(* ===== verification/RouterVote.v ===== *)
(** * Voting on a relay

    Models [compute_routerstatus_consensus] of feature/dirauth/dirvote.c and what it calls there: the entries of the votes about one relay are sorted and the most frequent one wins, a tie going to the entry published last;
    among the votes for the winner the most frequent other address and the most frequent digest of a microdescriptor are chosen.

    [smartlist_sort] calls [qsort]; the sort of entries is a parameter, because entries that compare equal may differ in other fields. *)

From S2P Require Import Prelude CString DiOps UtilString StrList Binascii Inaddr Address Protover Runs VoteParams.
From Stdlib Require Import ZArith String Sorting.Sorted.
From stdpp Require Import base list sets numbers sorting.
Open Scope Z_scope.

Definition DIGEST_LEN : nat := 20.
Definition DIGEST256_LEN : Z := 32.
Definition BASE64_DIGEST256_LEN : nat := 43.

(** What is read of a [vote_routerstatus_t]; [microdesc] holds the hash lines. *)
Record vote_routerstatus_t := mkvrs {
  identity_digest : bytes; descriptor_digest : bytes; published_on : Z; nickname : bytes; ipv4_addr : tor_addr_t; ipv4_orport : Z; ipv4_dirport : Z;
  ipv6_addr : tor_addr_t; ipv6_orport : Z; microdesc : list bytes
}.

(** ** Comparisons *)

(** [CMP_FIELD] with integers of [w] bits: the sign of the wrapped difference. *)
Definition CMP_FIELD (w : Z) (a b : Z) : Z :=
  let u := (b - a) mod 2 ^ w in
  let r2 := if u <? 2 ^ (w - 1) then u else u - 2 ^ w in
  if r2 <? 0 then -1 else if 0 <? r2 then 1 else 0.

(** [if (r) return r;] *)
Definition or_else (r : Z) (k : cres Z) : cres Z := if r =? 0 then k else Ok r.

Definition compare_vote_rs (a b : vote_routerstatus_t) : cres Z :=
  or_else (memcmp (take DIGEST_LEN (identity_digest a)) (take DIGEST_LEN (identity_digest b)))
    (or_else (memcmp (take DIGEST_LEN (descriptor_digest a)) (take DIGEST_LEN (descriptor_digest b)))
      (or_else (CMP_FIELD 64 (published_on a) (published_on b))
        (or_else (strcmp (nickname b) (nickname a))
          (let* r := tor_addr_compare 0 0 (ipv4_addr a) (ipv4_addr b) CMP_EXACT in
           or_else r
             (or_else (CMP_FIELD 32 (ipv4_orport a) (ipv4_orport b))
               (or_else (CMP_FIELD 32 (ipv4_dirport a) (ipv4_dirport b)) (Ok 0))))))).

Definition compare_orports_ (a b : tor_addr_port_t) : cres Z :=
  let* r := tor_addr_compare 0 0 (ap_addr a) (ap_addr b) CMP_EXACT in
  or_else r (or_else (ap_port b - ap_port a) (Ok 0)).

(** ** The winner *)

Definition beats (n published most_n most_published : Z) : bool := (most_n <? n) || ((n =? most_n) && (most_published <? published)).

Fixpoint winner_loop (most : option vote_routerstatus_t) (most_n most_published : Z) (cur : option vote_routerstatus_t) (cur_n : Z) (votes : list vote_routerstatus_t) : cres (option vote_routerstatus_t) :=
  match votes with
  | [] => Ok (if (most_n <? cur_n) || match cur with Some c => (cur_n =? most_n) && (most_published <? published_on c) | None => false end then cur else most)
  | rs :: votes =>
      let* same := match cur with Some c => let* r := compare_vote_rs c rs in Ok (r =? 0) | None => Ok false end in
      if (same : bool) then winner_loop most most_n most_published cur (cur_n + 1) votes
      else
        match cur with
        | Some c =>
            if beats cur_n (published_on c) most_n most_published then winner_loop (Some c) cur_n (published_on c) (Some rs) 1 votes
            else winner_loop most most_n most_published (Some rs) 1 votes
        | None => winner_loop most most_n most_published (Some rs) 1 votes
        end
  end.

(** [votes] is sorted already. *)
Definition routerstatus_winner (votes : list vote_routerstatus_t) : cres vote_routerstatus_t :=
  let* most := winner_loop None 0 0 None 0 votes in
  match most with Some m => Ok m | None => Bug end.

(** The votes for the winner, for which [compare_vote_rs] gives 0. *)
Fixpoint same_votes (compare : vote_routerstatus_t -> cres Z) (votes : list vote_routerstatus_t) : cres (list vote_routerstatus_t) :=
  match votes with
  | [] => Ok []
  | rs :: votes => let* r := compare rs in let* l := same_votes compare votes in Ok (if r =? 0 then rs :: l else l)
  end.

(** ** The digest of the microdescriptor *)

Definition is_decimal (c : Z) : bool := (48 <=? c) && (c <=? 57).

Definition digest256_from_base64 (d64 : bytes) : cres bytes :=
  match base64_decode DIGEST256_LEN d64 with
  | Ok d => if zlen d =? DIGEST256_LEN then Ok d else Err
  | r => r
  end.

(** One hash line: [None] when the method is not in its list. *)
Fixpoint hash_line_loop (fuel : nat) (mstr dstr cp : bytes) : cres (option bytes) :=
  match fuel with
  | O => Fuel
  | S fuel =>
      let '(num, rest) := span is_decimal cp in
      if bytes_eqb num mstr then
        match strstr cp dstr with
        | None => Err
        | Some (_, cp) => let* d := digest256_from_base64 (take BASE64_DIGEST256_LEN (drop (length dstr) cp)) in Ok (Some d)
        end
      else if (length num =? 0)%nat || negb (cur rest =? 44) then Ok None
      else hash_line_loop fuel mstr dstr (drop 1 rest)
  end.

==================================================

[EXERCISE DETAILS]:
From the records above, pull out every line containing the word "entries".

[WRITTEN ANSWER]:
    Models [compute_routerstatus_consensus] of feature/dirauth/dirvote.c and what it calls there: the entries of the votes about one relay are sorted and the most frequent one wins, a tie going to the entry published last;
    [smartlist_sort] calls [qsort]; the sort of entries is a parameter, because entries that compare equal may differ in other fields. *)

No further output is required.